:: PROBLEM DESCRIPTION ::
Both the line below containing "Definition seconds (d" and the line containing "Record PingPongCache : Type", along with every line between them, should be repeated exactly; no other line belongs in the answer.

[Opening THE DATA section]

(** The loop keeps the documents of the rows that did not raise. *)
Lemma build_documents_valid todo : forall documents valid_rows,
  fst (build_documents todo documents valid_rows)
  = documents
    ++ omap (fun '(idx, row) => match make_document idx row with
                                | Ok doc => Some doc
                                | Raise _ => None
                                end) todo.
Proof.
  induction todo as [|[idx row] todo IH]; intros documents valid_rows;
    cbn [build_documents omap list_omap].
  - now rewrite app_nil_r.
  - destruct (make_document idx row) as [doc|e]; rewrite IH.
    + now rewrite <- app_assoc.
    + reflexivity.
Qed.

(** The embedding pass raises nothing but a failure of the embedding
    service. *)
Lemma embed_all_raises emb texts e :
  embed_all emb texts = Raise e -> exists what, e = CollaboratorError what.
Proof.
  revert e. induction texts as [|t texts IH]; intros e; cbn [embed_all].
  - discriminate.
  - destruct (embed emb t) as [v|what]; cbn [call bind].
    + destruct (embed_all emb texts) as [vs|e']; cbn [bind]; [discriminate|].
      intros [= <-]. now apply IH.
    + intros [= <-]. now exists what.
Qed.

[Closing THE DATA section]
[Opening THE DATA section]

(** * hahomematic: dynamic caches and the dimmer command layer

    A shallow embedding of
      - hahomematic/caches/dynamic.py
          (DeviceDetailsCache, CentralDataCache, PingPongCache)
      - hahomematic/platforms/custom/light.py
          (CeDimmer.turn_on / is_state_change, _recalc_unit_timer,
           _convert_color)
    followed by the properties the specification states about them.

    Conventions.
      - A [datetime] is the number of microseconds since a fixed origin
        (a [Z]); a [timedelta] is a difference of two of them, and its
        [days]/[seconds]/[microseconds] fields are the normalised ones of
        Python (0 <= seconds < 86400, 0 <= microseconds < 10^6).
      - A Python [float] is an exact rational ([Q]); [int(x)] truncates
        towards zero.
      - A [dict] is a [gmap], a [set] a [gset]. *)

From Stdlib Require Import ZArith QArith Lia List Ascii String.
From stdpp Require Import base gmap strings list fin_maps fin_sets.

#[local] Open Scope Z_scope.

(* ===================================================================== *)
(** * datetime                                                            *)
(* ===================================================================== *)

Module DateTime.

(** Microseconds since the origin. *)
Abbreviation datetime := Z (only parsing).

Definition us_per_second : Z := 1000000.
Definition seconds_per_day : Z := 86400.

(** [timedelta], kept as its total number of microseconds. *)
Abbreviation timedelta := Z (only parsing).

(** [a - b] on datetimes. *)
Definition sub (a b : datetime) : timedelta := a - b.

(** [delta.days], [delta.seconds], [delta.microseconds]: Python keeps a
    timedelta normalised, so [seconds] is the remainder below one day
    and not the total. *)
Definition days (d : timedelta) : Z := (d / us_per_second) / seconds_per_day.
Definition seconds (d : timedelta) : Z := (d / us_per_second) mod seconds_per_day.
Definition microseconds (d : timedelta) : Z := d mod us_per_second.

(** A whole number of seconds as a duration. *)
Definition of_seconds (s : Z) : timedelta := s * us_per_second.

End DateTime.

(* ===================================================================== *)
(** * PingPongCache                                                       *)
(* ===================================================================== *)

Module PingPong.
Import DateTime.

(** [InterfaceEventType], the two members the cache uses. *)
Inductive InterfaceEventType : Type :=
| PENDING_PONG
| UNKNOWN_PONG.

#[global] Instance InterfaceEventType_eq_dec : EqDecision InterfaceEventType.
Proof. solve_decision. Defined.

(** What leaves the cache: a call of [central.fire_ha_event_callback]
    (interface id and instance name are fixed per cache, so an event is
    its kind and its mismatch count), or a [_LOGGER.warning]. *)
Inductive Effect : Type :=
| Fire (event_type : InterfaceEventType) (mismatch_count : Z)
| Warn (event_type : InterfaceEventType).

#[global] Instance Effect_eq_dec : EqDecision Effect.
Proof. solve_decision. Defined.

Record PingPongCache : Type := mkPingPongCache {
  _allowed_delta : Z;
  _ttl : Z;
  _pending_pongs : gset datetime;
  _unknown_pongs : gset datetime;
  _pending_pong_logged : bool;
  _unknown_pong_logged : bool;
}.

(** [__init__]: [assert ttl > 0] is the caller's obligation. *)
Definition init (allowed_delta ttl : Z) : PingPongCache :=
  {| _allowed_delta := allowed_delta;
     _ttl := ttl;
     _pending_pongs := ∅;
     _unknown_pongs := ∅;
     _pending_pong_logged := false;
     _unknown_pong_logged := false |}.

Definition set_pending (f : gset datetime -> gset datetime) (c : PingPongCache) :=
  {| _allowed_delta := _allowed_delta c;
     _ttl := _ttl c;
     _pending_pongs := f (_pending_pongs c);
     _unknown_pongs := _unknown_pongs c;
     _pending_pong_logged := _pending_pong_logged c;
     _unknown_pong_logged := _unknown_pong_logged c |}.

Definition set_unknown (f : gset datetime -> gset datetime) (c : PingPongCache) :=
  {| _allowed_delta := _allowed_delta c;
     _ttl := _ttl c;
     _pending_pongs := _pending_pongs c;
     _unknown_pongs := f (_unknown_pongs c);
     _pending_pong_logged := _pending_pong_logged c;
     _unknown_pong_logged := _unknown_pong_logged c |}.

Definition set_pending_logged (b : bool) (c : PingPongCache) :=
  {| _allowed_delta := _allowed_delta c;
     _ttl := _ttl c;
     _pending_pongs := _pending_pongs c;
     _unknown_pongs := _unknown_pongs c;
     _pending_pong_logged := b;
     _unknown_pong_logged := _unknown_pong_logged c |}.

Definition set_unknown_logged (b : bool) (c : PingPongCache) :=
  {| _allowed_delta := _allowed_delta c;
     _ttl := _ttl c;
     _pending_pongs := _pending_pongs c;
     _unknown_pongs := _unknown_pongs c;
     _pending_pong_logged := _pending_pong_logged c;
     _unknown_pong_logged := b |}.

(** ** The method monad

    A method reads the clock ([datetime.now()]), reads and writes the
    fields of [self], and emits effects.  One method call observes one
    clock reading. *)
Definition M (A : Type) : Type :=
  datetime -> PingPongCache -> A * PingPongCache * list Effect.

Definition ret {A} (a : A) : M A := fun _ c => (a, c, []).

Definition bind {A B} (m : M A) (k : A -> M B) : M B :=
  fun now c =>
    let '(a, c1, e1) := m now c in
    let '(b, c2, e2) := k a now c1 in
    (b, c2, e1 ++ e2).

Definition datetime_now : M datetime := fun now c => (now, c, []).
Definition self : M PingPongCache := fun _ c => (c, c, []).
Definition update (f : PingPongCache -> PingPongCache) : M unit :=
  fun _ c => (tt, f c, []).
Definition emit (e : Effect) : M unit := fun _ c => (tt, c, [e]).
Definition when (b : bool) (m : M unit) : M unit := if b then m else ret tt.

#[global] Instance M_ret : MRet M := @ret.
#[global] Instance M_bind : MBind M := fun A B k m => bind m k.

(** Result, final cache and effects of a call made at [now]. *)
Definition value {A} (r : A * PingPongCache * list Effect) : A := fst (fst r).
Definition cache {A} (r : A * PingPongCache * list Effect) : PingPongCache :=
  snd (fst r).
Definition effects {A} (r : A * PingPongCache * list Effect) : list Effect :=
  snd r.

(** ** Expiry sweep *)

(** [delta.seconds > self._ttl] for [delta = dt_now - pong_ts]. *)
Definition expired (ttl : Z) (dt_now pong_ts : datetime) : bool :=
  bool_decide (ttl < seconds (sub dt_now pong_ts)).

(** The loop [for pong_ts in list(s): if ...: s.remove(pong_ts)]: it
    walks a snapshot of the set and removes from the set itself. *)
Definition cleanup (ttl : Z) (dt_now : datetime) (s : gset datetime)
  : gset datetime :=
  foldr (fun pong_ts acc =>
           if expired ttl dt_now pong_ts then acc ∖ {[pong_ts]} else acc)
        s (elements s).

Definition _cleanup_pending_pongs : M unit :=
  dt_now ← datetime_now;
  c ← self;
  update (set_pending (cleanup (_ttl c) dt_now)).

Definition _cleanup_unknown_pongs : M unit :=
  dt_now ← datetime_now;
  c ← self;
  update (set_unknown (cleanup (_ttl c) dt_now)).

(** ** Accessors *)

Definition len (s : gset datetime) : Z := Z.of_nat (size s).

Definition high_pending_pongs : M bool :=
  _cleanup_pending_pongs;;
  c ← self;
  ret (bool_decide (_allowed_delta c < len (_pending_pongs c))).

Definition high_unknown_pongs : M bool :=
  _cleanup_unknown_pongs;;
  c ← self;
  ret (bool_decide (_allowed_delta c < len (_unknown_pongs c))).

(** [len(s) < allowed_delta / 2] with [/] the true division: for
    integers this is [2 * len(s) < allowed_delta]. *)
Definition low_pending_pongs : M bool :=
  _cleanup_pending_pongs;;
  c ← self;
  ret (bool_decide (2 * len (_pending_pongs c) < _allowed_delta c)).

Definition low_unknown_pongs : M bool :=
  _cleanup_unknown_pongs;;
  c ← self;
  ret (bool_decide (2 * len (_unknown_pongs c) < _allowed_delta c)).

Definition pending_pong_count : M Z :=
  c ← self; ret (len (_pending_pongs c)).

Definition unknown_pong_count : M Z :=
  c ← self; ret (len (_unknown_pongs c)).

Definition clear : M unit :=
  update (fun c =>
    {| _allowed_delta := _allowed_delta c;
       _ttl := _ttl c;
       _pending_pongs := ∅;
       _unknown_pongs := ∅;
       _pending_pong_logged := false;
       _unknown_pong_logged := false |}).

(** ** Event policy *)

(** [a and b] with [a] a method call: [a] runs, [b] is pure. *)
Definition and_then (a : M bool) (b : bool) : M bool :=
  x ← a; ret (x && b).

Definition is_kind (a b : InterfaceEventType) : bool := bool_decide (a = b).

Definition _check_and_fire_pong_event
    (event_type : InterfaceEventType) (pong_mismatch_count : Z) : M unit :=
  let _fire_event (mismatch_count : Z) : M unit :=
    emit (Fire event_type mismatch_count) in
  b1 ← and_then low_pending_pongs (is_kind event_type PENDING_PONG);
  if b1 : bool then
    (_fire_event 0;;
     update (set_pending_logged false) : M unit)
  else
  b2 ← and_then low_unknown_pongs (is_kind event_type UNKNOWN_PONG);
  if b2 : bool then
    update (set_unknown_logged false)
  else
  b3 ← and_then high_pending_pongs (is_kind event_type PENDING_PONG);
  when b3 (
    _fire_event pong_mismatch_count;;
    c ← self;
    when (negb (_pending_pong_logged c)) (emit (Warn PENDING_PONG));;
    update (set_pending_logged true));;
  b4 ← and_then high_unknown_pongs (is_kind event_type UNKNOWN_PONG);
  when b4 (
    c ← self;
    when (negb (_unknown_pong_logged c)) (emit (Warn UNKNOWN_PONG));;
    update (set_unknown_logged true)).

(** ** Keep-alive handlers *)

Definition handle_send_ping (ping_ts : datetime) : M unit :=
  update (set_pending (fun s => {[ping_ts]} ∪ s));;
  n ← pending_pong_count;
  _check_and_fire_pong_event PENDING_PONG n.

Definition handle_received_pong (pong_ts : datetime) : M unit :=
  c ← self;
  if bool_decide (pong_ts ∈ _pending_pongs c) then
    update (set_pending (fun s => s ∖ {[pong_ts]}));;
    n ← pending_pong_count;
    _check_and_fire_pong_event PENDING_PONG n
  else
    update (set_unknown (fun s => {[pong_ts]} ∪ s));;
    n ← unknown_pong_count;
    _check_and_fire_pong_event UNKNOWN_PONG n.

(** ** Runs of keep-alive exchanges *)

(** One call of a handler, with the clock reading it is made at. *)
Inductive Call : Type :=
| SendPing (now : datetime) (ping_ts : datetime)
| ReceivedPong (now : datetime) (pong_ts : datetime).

[Closing THE DATA section]

:: EXERCISE OUTPUT ::
Definition seconds (d : timedelta) : Z := (d / us_per_second) mod seconds_per_day.
Definition microseconds (d : timedelta) : Z := d mod us_per_second.

(** A whole number of seconds as a duration. *)
Definition of_seconds (s : Z) : timedelta := s * us_per_second.

End DateTime.

(* ===================================================================== *)
(** * PingPongCache                                                       *)
(* ===================================================================== *)

Module PingPong.
Import DateTime.

(** [InterfaceEventType], the two members the cache uses. *)
Inductive InterfaceEventType : Type :=
| PENDING_PONG
| UNKNOWN_PONG.

#[global] Instance InterfaceEventType_eq_dec : EqDecision InterfaceEventType.
Proof. solve_decision. Defined.

(** What leaves the cache: a call of [central.fire_ha_event_callback]
    (interface id and instance name are fixed per cache, so an event is
    its kind and its mismatch count), or a [_LOGGER.warning]. *)
Inductive Effect : Type :=
| Fire (event_type : InterfaceEventType) (mismatch_count : Z)
| Warn (event_type : InterfaceEventType).

#[global] Instance Effect_eq_dec : EqDecision Effect.
Proof. solve_decision. Defined.

Record PingPongCache : Type := mkPingPongCache {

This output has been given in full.